Aunque hasta ahora el país se ha librado en gran medida del nuevo coronavirus, con poco más de 300 casos, ha cerrado la mayoría de los corredores utilizados para el comercio y el contrabando de jade, es decir, a través de la frontera con China. Esto ya ha tenido importantes implicaciones económicas para aquellos en el comercio de jade que no pueden sobrevivir sin compradores. Debido a la desesperación económica causada por la pandemia, incluso más personas han recurrido a trabajar en el mercado negro para los jefes locales de jade.

El mercado de jade de Mandalay se cerró en marzo después de que el gobierno prohibiera que la gente se reuniera en grandes cantidades. Permanece cerrado pero la compra y venta de jade se realiza en secreto. Existen restricciones de viaje internas y medidas de cuarentena dentro del país que limitan el movimiento de personas. Los vuelos se han detenido y los negocios chinos se han desacelerado significativamente, pero la frontera aún está abierta y algunas personas han ido y venido.

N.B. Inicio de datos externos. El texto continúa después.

(** * FastF1 Ergast client: selector builder, result normaliser, query facade

    A shallow embedding of [fastf1/ergast.py].  Python objects live in an
    explicit store (a list of objects addressed by position); mutable
    dictionaries and lists are reached through references, so that aliasing
    between a normalised row and the raw record it was built from is
    visible.  Code that may raise returns a [result]; code that changes the
    store, issues requests or emits warnings is written in a small
    state-and-exception monad. *)

From Stdlib Require Import ZArith String Ascii List Lia DecimalString.
From Stdlib Require Import Floats.SpecFloat.
From stdpp Require Import base list strings.

Set Warnings "-register-all".

(** ** Python values and the object store *)

Abbreviation loc := nat (only parsing).

(** Python's [float] is IEEE binary64; [float(int)] rounds to nearest even. *)
Abbreviation pyfloat := spec_float (only parsing).

Inductive value : Type :=
| VNone
| VBool (b : bool)
| VInt (z : Z)
| VFloat (f : pyfloat)
| VStr (s : string)
| VRef (l : loc).

(** Heap objects: [dict] (insertion ordered, string keys as JSON has them),
    [list], and instances of [_ErgastResponseItem] with their single
    attribute [_response]. *)
Inductive obj : Type :=
| ODict (items : list (string * value))
| OList (elems : list value)
| OItem (response : value).

Abbreviation heap := (list obj) (only parsing).

(** ** Exceptions *)

Inductive exn : Type :=
| AttributeError
| TypeError
| ValueError
| KeyError
| IndexError
| OverflowError
| UnboundLocalError
| RecursionError
| ErgastJsonException (msg : string) (cause : exn)
| ErgastInvalidRequest (msg : string).

(** [class ErgastJsonException(ErgastException)] and
    [class ErgastInvalidRequest(ErgastException)]: the exception classes the
    module itself declares. *)
Definition is_ErgastException (e : exn) : bool :=
  match e with
  | ErgastJsonException _ _ | ErgastInvalidRequest _ => true
  | _ => false
  end.

Inductive result (A : Type) : Type :=
| Ok (a : A)
| Raise (e : exn).
Arguments Ok {A} a.
Arguments Raise {A} e.

(** ** State and exception monad *)

Definition M (S A : Type) : Type := S -> result A * S.

Definition ret {S A} (a : A) : M S A := fun s => (Ok a, s).

Definition raise {S A} (e : exn) : M S A := fun s => (Raise e, s).

Definition bind {S A B} (m : M S A) (k : A -> M S B) : M S B :=
  fun s =>
    match m s with
    | (Ok a, s') => k a s'
    | (Raise e, s') => (Raise e, s')
    end.

(** A computation that only reads the state. *)
Definition read {S A} (f : S -> result A) : M S A := fun s => (f s, s).

Notation "'do' x <- m ; k" := (bind m (fun x => k))
  (at level 10, x name, m at level 100, k at level 200).

Fixpoint for_each {S A} (body : A -> M S unit) (xs : list A) : M S unit :=
  match xs with
  | [] => ret tt
  | x :: xs' => do _ <- body x; for_each body xs'
  end.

Un recolector de jade descubre una gran piedra de la ladera de la montaña. Cuando los mineros de jade descubren piedras grandes, a menudo son tomadas por jefes locales que controlan a los trabajadores. Foto de Hkaw Myaw.

Todo el futuro de la industria es muy incierto en estos días, al menos hasta que termine la temporada de lluvias. El cierre de los cruces fronterizos y el comercio le ha costado a Myanmar millones por día desde enero, dejando a muchos sin trabajo y sin ninguna fuente de ingresos en Kachin. No está claro cuánta actividad transfronteriza está permitida actualmente.

Mientras quede jade en Hpakant, es probable que las demandas de los grupos de derechos humanos y de la sociedad civil no sean escuchadas. Los accidentes seguirán ocurriendo y las drogas seguirán fluyendo en esta industria fantasma multimillonaria. Myanmar ha fijado sus próximas elecciones generales para el 8 de noviembre.

Se estima que entre el 75 y el 80 por ciento de los mineros de jade son adictos a la heroína o la metanfetamina en las minas. La fácil accesibilidad que a menudo les ofrecen los jefes locales u otros mineros. Las tasas de VIH también son desproporcionadamente más altas aquí que en otras partes del país. Foto de Hkaw Myaw.

Cuanto más espere el gobierno para introducir reformas rigurosas en el sector del jade, más vidas se perderán. Esta fue una tragedia completamente prevenible que debería servir como una llamada de atención urgente para el gobierno, agregó Donowitz.

El gobierno debe suspender de inmediato la minería a gran escala, ilegal y peligrosa en Hpakant y asegurarse de que las empresas que se dedican a estas prácticas ya no puedan operar.